§ **Exercise directions**
Examine each line of the listing below. Copy those in which the string "OvlBuilder" appears.

§ **Dataset extract**
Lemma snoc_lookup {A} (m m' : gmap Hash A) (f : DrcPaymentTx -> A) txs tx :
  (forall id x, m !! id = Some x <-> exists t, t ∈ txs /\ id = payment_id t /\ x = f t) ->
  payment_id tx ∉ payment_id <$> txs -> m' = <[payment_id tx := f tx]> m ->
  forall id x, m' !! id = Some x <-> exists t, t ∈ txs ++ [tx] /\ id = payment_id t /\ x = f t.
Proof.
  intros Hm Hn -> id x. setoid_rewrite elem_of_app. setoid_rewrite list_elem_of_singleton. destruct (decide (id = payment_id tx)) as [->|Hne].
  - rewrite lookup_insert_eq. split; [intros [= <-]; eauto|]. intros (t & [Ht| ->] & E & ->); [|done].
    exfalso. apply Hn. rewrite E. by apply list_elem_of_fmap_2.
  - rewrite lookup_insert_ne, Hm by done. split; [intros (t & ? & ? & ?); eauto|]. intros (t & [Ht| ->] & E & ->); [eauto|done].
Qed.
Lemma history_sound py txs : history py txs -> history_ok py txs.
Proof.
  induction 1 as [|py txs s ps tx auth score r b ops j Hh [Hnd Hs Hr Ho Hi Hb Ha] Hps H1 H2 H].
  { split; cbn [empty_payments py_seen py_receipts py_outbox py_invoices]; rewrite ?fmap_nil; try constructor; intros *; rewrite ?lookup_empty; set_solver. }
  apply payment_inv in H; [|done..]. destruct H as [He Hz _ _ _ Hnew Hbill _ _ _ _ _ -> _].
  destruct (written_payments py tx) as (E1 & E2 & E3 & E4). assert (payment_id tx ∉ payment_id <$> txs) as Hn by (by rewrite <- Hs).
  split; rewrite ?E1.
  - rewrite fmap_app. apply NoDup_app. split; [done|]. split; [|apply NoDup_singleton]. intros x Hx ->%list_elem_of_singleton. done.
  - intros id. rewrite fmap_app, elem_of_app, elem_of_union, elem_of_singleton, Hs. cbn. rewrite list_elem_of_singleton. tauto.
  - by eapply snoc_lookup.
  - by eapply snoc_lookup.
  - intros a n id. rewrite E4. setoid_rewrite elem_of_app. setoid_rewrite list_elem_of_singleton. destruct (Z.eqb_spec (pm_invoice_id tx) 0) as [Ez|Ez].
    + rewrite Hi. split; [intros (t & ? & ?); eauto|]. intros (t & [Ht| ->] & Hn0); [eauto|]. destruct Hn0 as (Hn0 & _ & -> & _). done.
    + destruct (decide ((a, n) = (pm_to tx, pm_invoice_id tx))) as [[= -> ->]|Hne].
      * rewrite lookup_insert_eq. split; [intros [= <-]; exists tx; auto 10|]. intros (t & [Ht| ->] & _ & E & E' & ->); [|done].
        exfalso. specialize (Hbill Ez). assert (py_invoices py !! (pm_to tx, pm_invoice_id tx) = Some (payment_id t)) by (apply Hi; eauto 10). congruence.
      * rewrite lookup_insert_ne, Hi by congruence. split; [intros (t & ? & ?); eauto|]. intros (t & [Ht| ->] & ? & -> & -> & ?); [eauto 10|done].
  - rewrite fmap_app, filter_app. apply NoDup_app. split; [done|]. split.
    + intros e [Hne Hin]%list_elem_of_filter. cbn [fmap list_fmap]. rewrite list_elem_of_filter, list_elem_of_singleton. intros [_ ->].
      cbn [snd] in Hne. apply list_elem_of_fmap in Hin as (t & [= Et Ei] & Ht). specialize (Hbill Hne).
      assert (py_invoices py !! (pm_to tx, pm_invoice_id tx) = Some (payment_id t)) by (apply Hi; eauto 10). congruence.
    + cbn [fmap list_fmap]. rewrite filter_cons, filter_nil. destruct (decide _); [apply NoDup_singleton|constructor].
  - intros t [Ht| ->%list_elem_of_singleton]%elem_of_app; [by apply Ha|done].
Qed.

==

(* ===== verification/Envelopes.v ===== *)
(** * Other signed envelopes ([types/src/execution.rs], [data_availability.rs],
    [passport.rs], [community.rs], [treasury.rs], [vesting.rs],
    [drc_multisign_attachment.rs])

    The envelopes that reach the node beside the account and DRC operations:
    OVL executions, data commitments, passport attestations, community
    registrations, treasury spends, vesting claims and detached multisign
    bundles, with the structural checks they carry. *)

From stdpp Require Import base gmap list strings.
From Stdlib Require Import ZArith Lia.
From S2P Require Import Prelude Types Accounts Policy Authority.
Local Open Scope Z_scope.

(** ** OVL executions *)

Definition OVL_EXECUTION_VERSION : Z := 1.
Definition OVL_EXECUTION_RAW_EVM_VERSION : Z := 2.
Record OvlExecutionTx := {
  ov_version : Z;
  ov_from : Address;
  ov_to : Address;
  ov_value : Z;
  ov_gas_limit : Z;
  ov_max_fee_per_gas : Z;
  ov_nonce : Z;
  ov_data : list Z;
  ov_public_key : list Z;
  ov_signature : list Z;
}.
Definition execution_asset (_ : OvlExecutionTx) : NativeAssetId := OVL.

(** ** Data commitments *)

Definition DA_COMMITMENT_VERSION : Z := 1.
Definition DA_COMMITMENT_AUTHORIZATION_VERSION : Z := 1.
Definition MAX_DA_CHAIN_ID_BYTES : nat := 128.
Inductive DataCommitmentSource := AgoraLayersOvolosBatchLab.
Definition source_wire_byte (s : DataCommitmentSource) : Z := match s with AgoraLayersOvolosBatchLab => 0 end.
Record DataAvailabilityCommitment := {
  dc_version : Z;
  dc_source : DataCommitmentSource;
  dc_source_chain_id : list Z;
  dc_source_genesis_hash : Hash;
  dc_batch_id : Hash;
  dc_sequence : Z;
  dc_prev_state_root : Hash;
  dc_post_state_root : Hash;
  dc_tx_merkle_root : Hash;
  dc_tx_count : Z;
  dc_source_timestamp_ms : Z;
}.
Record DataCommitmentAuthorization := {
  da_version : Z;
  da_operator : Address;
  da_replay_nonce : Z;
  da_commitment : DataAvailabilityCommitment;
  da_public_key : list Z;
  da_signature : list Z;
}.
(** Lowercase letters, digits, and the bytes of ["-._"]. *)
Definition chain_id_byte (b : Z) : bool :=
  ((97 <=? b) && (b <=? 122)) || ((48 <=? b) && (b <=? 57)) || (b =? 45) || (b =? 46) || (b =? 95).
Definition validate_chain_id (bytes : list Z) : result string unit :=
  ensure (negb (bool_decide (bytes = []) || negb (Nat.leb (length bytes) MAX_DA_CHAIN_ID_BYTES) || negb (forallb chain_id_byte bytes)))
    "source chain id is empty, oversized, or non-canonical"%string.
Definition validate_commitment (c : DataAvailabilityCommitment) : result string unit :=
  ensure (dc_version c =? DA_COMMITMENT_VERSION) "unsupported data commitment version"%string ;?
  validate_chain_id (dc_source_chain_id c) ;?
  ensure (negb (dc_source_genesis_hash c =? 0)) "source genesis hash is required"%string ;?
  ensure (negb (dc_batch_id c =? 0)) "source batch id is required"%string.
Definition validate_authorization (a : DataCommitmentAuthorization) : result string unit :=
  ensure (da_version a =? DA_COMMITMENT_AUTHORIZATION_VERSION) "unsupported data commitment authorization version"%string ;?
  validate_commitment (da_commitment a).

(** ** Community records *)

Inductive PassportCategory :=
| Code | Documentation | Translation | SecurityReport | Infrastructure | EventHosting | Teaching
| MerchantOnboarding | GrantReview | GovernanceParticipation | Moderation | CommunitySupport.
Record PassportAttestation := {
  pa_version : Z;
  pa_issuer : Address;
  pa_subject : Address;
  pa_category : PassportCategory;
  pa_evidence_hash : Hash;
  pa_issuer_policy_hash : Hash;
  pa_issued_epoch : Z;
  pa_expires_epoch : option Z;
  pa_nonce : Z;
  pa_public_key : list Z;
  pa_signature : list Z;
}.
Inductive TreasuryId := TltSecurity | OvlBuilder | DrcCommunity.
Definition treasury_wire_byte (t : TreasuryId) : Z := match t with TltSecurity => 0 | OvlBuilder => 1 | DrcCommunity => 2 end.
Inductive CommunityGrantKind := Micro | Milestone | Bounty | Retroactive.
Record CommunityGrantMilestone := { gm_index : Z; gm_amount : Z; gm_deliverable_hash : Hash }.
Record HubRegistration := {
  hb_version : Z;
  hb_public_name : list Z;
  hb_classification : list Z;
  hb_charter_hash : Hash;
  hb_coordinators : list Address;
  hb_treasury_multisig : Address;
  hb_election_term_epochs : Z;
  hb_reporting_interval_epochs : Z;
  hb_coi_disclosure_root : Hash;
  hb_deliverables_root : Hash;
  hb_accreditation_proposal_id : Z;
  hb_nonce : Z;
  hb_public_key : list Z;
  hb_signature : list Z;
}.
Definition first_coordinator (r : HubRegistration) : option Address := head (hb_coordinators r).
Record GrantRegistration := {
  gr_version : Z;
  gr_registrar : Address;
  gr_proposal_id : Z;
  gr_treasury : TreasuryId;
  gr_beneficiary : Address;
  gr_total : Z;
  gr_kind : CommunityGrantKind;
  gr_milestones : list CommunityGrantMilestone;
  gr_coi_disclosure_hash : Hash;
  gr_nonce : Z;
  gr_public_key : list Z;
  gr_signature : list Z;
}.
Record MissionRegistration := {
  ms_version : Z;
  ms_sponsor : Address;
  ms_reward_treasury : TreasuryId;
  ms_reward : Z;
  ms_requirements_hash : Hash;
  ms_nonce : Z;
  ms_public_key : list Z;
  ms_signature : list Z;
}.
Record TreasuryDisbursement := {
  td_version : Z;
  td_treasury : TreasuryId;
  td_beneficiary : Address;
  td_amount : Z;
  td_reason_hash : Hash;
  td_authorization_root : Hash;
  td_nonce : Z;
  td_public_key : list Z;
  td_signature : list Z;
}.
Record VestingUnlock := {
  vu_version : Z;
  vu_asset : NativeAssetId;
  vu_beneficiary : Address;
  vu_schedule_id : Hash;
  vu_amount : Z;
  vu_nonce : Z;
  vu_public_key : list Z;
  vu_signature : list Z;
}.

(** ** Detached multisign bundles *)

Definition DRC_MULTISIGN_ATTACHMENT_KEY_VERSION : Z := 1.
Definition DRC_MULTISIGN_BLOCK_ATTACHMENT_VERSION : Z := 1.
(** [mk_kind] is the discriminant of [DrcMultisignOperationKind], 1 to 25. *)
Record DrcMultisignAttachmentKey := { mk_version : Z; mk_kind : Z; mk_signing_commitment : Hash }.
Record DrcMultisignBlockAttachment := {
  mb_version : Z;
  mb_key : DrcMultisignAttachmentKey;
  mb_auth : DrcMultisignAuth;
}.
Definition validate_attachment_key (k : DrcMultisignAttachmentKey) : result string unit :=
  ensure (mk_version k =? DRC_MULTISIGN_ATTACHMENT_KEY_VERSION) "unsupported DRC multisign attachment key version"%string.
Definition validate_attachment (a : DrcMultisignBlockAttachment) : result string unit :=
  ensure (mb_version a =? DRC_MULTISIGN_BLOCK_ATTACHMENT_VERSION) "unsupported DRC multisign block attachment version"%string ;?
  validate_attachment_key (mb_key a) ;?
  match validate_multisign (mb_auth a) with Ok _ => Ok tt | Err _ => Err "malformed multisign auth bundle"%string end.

§ **Exercise output**
Inductive TreasuryId := TltSecurity | OvlBuilder | DrcCommunity.
Definition treasury_wire_byte (t : TreasuryId) : Z := match t with TltSecurity => 0 | OvlBuilder => 1 | DrcCommunity => 2 end.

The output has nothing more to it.